Why we should build on this green field.

Of all the political parties that one might imagine would propose building on a green field, the Green Party would probably be bottom of the list. And yet that is precisely what they are proposing to do at Toads Hole Valley. Opponents have jumped all over them pointing out the apparent hypocrisy of pouring concrete over grass. The reality isn’t quite that simple.

The 47 hectare green field in question was once connected to the wider South Downs but was left stranded by the construction of the bypass which rendered it difficult to access and unviable to farm. When the boundaries for the new South Downs national park were determined, the valley wasn’t included because it was not deemed to be of sufficient landscape quality.

From the air, it is easy to see why; apart from its western bank it consists mainly of unexceptional scrub deeply scarred by the tracks of joy riders who use it as a motocross course. It contrasts sharply with the lush, green rolling Downs on the other side of the A27.

Of course, bikers using it as an unofficial motocross are breaking the law because it is private land. As the “no trespassing” signs around the perimeter testify, anyone who sets foot on it is guilty, whether scramble bikers or dog walkers or ramblers. Many people think that it belongs to the city but it has actually been privately owned by the Cook family for over seven decades.

It is a shame that, apart from a tiny patch with SNCI designation, access to such a large expanse – the equivalent of 64 football pitches – is denied to the people; even more so because the Brighton & Hove Sports & Recreation Study highlights this as a location that requires more publicly accessible open space. And that isn’t the only type of space that is in short supply; the need for a new primary school in the area is becoming increasingly desperate.

The Greens are proposing to include the valley in the Core Strategy [now renamed the City Plan] so that part of it could be developed to provide about 700 much needed homes and a new school; all with the impressive environmental credentials that the city demands. It could also possibly accommodate some employment space linked to the universities just five minutes along the bypass. About a third of the site might not be developed at all becoming parkland, open to visitors and properly managed to encourage biodiversity.

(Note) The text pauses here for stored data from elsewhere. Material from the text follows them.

(* ===== verification/FailureDetector.v ===== *)
(** The registry as a failure detector ([UpdateHeartbeat], [StaleNodeCleanup]): over any
    sequence of its methods' calls, each at the clock reading it takes, a node that falls silent
    is removed by the first cleanup after the threshold, and one that beats often enough is
    never removed by a cleanup. *)
From S2P Require Import Prelude GoRuntime GoStrings PbResource PbAgent Grpc World Registry.
From S2P Require Import RegistrySafety Metrics MetricsSafety.
Local Open Scope string_scope.
Local Open Scope Z_scope.

#[local] Opaque NodeRegistry_Register NodeRegistry_UpdateHeartbeat NodeRegistry_GetAll
  NodeRegistry_Remove NodeRegistry_RemoveIfConnectionMatches cleanup_tick.

(** An operation that records a sign of life of a node; one that removes it on demand. *)
Definition beats (id : string) (o : reg_op) : Prop :=
  match o with
  | OHeartbeat id' _ _ => id' = id
  | ORegister id' _ (Some _) => id' = id
  | _ => False
  end.
Definition removes (id : string) (o : reg_op) : Prop :=
  match o with
  | ORemove id' | ORemoveIf id' _ => id' = id
  | _ => False
  end.

#[export] Instance beats_decision id o : Decision (beats id o).
Proof. destruct o as [? ? [?|]| | | | | |]; simpl; apply _. Defined.

Section detector.
Context `{!GoEnv, !ProtoLib}.

(** The monotonic clock, as the next reading shows it. *)
Definition clock (w : World) : Z := t_mono (now_at (w_tick w)).

(** A run, with the state each operation starts in; in between the rest of the process runs
    and time passes. *)
Inductive timed_run : World -> list (World * reg_op) -> World -> Prop :=
  | timed_nil w : timed_run w [] w
  | timed_op w o es w' : timed_run (exec (run_op o) w) es w' -> timed_run w ((w, o) :: es) w'
  | timed_frame w w1 es w' :
      frame w w1 -> (w_tick w <= w_tick w1)%nat -> timed_run w1 es w' -> timed_run w es w'.
End detector.

Section facts.
Context `{!GoEnv, !GoEnvLaws, !ProtoLib}.

Lemma clock_mono w w' : (w_tick w <= w_tick w')%nat -> clock w <= clock w'.
Proof. apply now_at_mono. Qed.

Lemma op_tick o w : (w_tick w <= w_tick (exec (run_op o) w))%nat.
Proof. exact (run_op_trace (fun v => (w_tick w <= w_tick v)%nat) o w (le_n _)). Qed.

Lemma timed_tick w es w' : timed_run w es w' -> (w_tick w <= w_tick w')%nat.
Proof.
  induction 1 as [w|w o es w' _ IH|w w1 es w' _ Ht _ IH]; [done| |lia].
  etrans; [apply (op_tick o)|done].
Qed.

(** An operation starts no earlier than its run. *)
Lemma timed_start w es w' v o : timed_run w es w' -> (v, o) ∈ es -> (w_tick w <= w_tick v)%nat.
Proof.
  induction 1 as [w|w o' es w' _ IH|w w1 es w' _ Ht _ IH]; intros Hin.
  - by apply not_elem_of_nil in Hin.
  - apply elem_of_cons in Hin as [[= -> ->]|Hin]; [done|].
    etrans; [apply (op_tick o')|by apply IH].
  - etrans; [exact Ht|by apply IH].
Qed.

(** A node under each operation. *)
Lemma op_beats id o w n :
  beats id o -> w_nodes w !! id = Some n ->
  exists n', w_nodes (exec (run_op o) w) !! id = Some n' /\ LastBeat n' = now_at (w_tick w).
Proof.
  intros Hb Hn. destruct o as [id' addr [r|]|id' util tasks| | | | |]; simpl in Hb; try done; subst id'; simpl.
  - unfold exec. rewrite Register_run. simpl. rewrite lookup_insert_eq. by eexists.
  - unfold exec. destruct (UpdateHeartbeat_run id util tasks w) as (tick & ->). simpl.
    rewrite lookup_alter_eq, Hn. by eexists.
Qed.

Lemma op_cleanup id threshold w :
  w_nodes (exec (run_op (OCleanup threshold)) w) !! id =
  match w_nodes w !! id with
  | Some n => if decide (stale (now_at (w_tick w)) threshold (id, n)) then None else Some n
  | None => None
  end.
Proof.
  simpl. unfold exec. destruct (cleanup_tick_run threshold w) as (w' & -> & Hn & _). simpl. rewrite Hn.
  unfold fresh_nodes. destruct (w_nodes w !! id) as [n|] eqn:E.
  - case_decide as Hs; [apply map_lookup_filter_None; right|by apply map_lookup_filter_Some].
    intros n'. rewrite E. intros [= <-]. tauto.
  - apply map_lookup_filter_None. by left.
Qed.

(** A beat may start while the node is absent: only a registration brings it back. *)
Lemma op_absent id o w :
  ~ beats id o -> w_nodes w !! id = None -> w_nodes (exec (run_op o) w) !! id = None.
Proof.
  intros Hb Hn. destruct o as [id' addr [r|]|id' util tasks| |id'|id' c|id'|th]; simpl in Hb; try done.
  - unfold exec. simpl. rewrite Register_run. simpl. by rewrite lookup_insert_ne.
  - unfold exec. simpl. destruct (UpdateHeartbeat_run id' util tasks w) as (tick & ->). simpl.
    by rewrite lookup_alter_ne.
  - unfold exec. simpl. rewrite Remove_run. simpl. rewrite lookup_delete. by case_decide.
  - unfold exec. simpl. rewrite RemoveIf_run. simpl. case_decide; simpl; [|done].
    rewrite lookup_delete. by case_decide.
  - by rewrite op_cleanup, Hn.
Qed.

(** An operation that is no beat leaves a node as it is or removes it, the latter only on
    demand or in a cleanup. *)
Lemma op_silent id o w n :
  ~ beats id o -> w_nodes w !! id = Some n ->
  w_nodes (exec (run_op o) w) !! id = Some n
  \/ (w_nodes (exec (run_op o) w) !! id = None /\ (removes id o \/ exists th, o = OCleanup th)).
Proof.
  intros Hb Hn. destruct o as [id' addr [r|]|id' util tasks| |id'|id' c|id'|th]; simpl in *; try (by left).
  - left. unfold exec. rewrite Register_run. simpl. by rewrite lookup_insert_ne.
  - left. unfold exec. destruct (UpdateHeartbeat_run id' util tasks w) as (tick & ->). simpl.
    by rewrite lookup_alter_ne.
  - unfold exec. rewrite Remove_run. simpl. rewrite lookup_delete. case_decide; [right|left]; auto.
  - unfold exec. rewrite RemoveIf_run. simpl. case_decide; simpl; [|by left].
    rewrite lookup_delete. case_decide; [right|left]; auto.
  - pose proof (op_cleanup id th w) as Hc. rewrite Hn in Hc. case_decide; [right|left]; eauto.
Qed.

(** Staleness in exact arithmetic. *)
Lemma stale_clock threshold w id n :
  is_i64 (t_mono (LastBeat n)) -> minInt64 <= threshold < maxInt64 ->
  stale (now_at (w_tick w)) threshold (id, n) <-> t_mono (LastBeat n) + threshold < clock w.
Proof.
  intros Hb Hth. unfold stale, Sub, clock. simpl.
  rewrite subMono_gt by (done || apply now_at_i64). lia.
Qed.

Lemma absent_run id w es w' :
  timed_run w es w' -> Forall (fun e => ~ beats id e.2) es -> w_nodes w !! id = None ->
  w_nodes w' !! id = None.
Proof.
  induction 1 as [w|w o es w' _ IH|w w1 es w' [Hf _] _ _ IH]; intros Hall Hn; [done| |].
  - apply Forall_cons in Hall as [Ho Hall]. apply IH; [done|]. by apply op_absent.
  - apply IH; [done|]. by rewrite Hf.
Qed.

(** The times a node may rely on when a cleanup starts: its last beat before the run, and the
    beats of the run so far. *)
Definition covered (id : string) (threshold last : Z) (es : list (World * reg_op)) : Prop :=
  forall a v th b, es = (a ++ (v, OCleanup th) :: b)%list -> th = threshold /\
    (clock v <= last + threshold
     \/ exists u o, (u, o) ∈ a /\ beats id o /\ clock v <= clock u + threshold).

Lemma covered_tail id threshold last w o es :
  ~ beats id o -> covered id threshold last ((w, o) :: es) -> covered id threshold last es.
Proof.
  intros Ho Hc a v th b ->. destruct (Hc ((w, o) :: a) v th b eq_refl) as [-> [?|(u & o' & Hin & Hb & ?)]];
    (split; [done|]); [by left|]. apply elem_of_cons in Hin as [[= -> ->]|Hin]; [done|]. right. eauto.
Qed.

Lemma covered_beat id threshold last w o es :
  last <= clock w -> covered id threshold last ((w, o) :: es) -> covered id threshold (clock w) es.
Proof.
  intros Hl Hc a v th b ->. destruct (Hc ((w, o) :: a) v th b eq_refl) as [-> [?|(u & o' & Hin & Hb & ?)]];
    (split; [done|]); [left; lia|]. apply elem_of_cons in Hin as [[= -> ->]|Hin]; [by left|]. right. eauto.
Qed.

Lemma covered_run id threshold w es w' n :
  timed_run w es w' -> Forall (fun e => ~ removes id e.2) es ->
  w_nodes w !! id = Some n -> is_i64 (t_mono (LastBeat n)) -> t_mono (LastBeat n) <= clock w ->
  minInt64 <= threshold < maxInt64 -> covered id threshold (t_mono (LastBeat n)) es ->
  is_Some (w_nodes w' !! id).
Proof.
  intros Hrun. revert n.
  induction Hrun as [w|w o es w' Hrun IH|w w1 es w' [Hf _] Ht _ IH]; intros n Hall Hn Hi Hl Hth Hc.
  - by exists n.
  - apply Forall_cons in Hall as [Ho Hall]. simpl in Ho.
    assert (Hl' : clock w <= clock (exec (run_op o) w)) by apply clock_mono, op_tick.
    destruct (decide (beats id o)) as [Hb|Hb].
    + destruct (op_beats id o w n Hb Hn) as (n' & Hn' & Hlast). apply (IH n'); try done; rewrite Hlast.
      * apply now_at_i64.
      * exact Hl'.
      * by eapply covered_beat.
    + apply (IH n); try done; [|lia|by eapply covered_tail].
      destruct (op_silent id o w n Hb Hn) as [Hs|[Hs [?|[th ->]]]]; [done|done|].
      destruct (Hc [] w th es eq_refl) as [-> [Hcl|(u & o' & Hin & _)]]; [|by apply not_elem_of_nil in Hin].
      rewrite op_cleanup, Hn in Hs. case_decide as Hst; [|done].
      apply stale_clock in Hst; [lia|done|done].
  - apply (IH n); try done; [by rewrite Hf|]. etrans; [exact Hl|by apply clock_mono].
Qed.
End facts.

(** * Properties *)
Section properties.
Context `{!GoEnv, !GoEnvLaws, !ProtoLib}.

(** C22: a node that stops beating is found out: whatever else the registry does, if a node
    registered at the start neither beats nor registers again during a run, and the cleanup
    ticks at a moment when its last beat is more than the threshold ago, the node is not
    registered any more at the end. *)
Theorem silent_node_evicted id threshold w es w' v n :
  timed_run w es w' -> Forall (fun e => ~ beats id e.2) es -> (v, OCleanup threshold) ∈ es ->
  w_nodes w !! id = Some n -> is_i64 (t_mono (LastBeat n)) -> minInt64 <= threshold < maxInt64 ->
  t_mono (LastBeat n) + threshold < clock v -> w_nodes w' !! id = None.
Proof.
  intros Hrun Hall Hin Hn Hi Hth Hlt.
  induction Hrun as [w|w o es w' Hrun IH|w w1 es w' [Hf _] _ _ IH].
  - by apply not_elem_of_nil in Hin.
  - apply Forall_cons in Hall as [Ho Hall]. simpl in Ho. apply elem_of_cons in Hin as [[= -> <-]|Hin].
    + eapply absent_run; [exact Hrun|done|]. rewrite op_cleanup, Hn.
      by rewrite decide_True by (by apply stale_clock).
    + destruct (op_silent id o w n Ho Hn) as [Hs|[Hs _]]; [by apply IH|by eapply absent_run].
  - by apply IH; rewrite ?Hf.
Qed.

(** C26: a node that beats is left alone: if nothing removes it on demand and every cleanup of
    the run, all with one threshold, finds a beat of it (the last one before the run, or one
    of the run so far) that is at most the threshold ago, it is registered at the end. *)
Theorem beating_node_survives id threshold w es w' n :
  timed_run w es w' -> Forall (fun e => ~ removes id e.2) es ->
  w_nodes w !! id = Some n -> is_i64 (t_mono (LastBeat n)) -> t_mono (LastBeat n) <= clock w ->
  minInt64 <= threshold < maxInt64 ->
  (forall a v th b, es = (a ++ (v, OCleanup th) :: b)%list -> th = threshold /\
    (clock v <= t_mono (LastBeat n) + threshold
     \/ exists u o, (u, o) ∈ a /\ beats id o /\ clock v <= clock u + threshold)) ->
  is_Some (w_nodes w' !! id).
Proof. apply covered_run. Qed.
End properties.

Some people have already started to lament the loss of a green field but in truth we don’t have one to lose. Toads Hole Valley no more belongs to the city than your back garden does; it belongs to the Cook family.

If we play our cards right the city could gain a green space but if we do nothing we may see one disappear anyway. If the coalition government’s draft National Planning Policy Framework [NPPF] [see earlier story] is adopted and Toads Hole Valley isn’t included in our City Plan there will be nothing to stop the owners from submitting a planning application for as many houses as the site can carry. The NPPF’s “presumption” to give consent as long as the development is sustainable [and there is no legally binding definition] would guarantee approval.

Fortunately the owners have no desire to do this preferring instead to work with the local authority to provide a comprehensive mixed use scheme to meet the long term needs of the city. They have owned this site for 70 years; no one could accuse them of having short-term interests.

Those who are busy compiling petitions to “save” the site need to ask themselves who they are saving it for; perhaps the 11,000 people on the Council’s housing waiting list or the 6,000 additional people who will be looking for a job by 2014 or the 150 children who will be shoehorned into already overstretched primary schools this year.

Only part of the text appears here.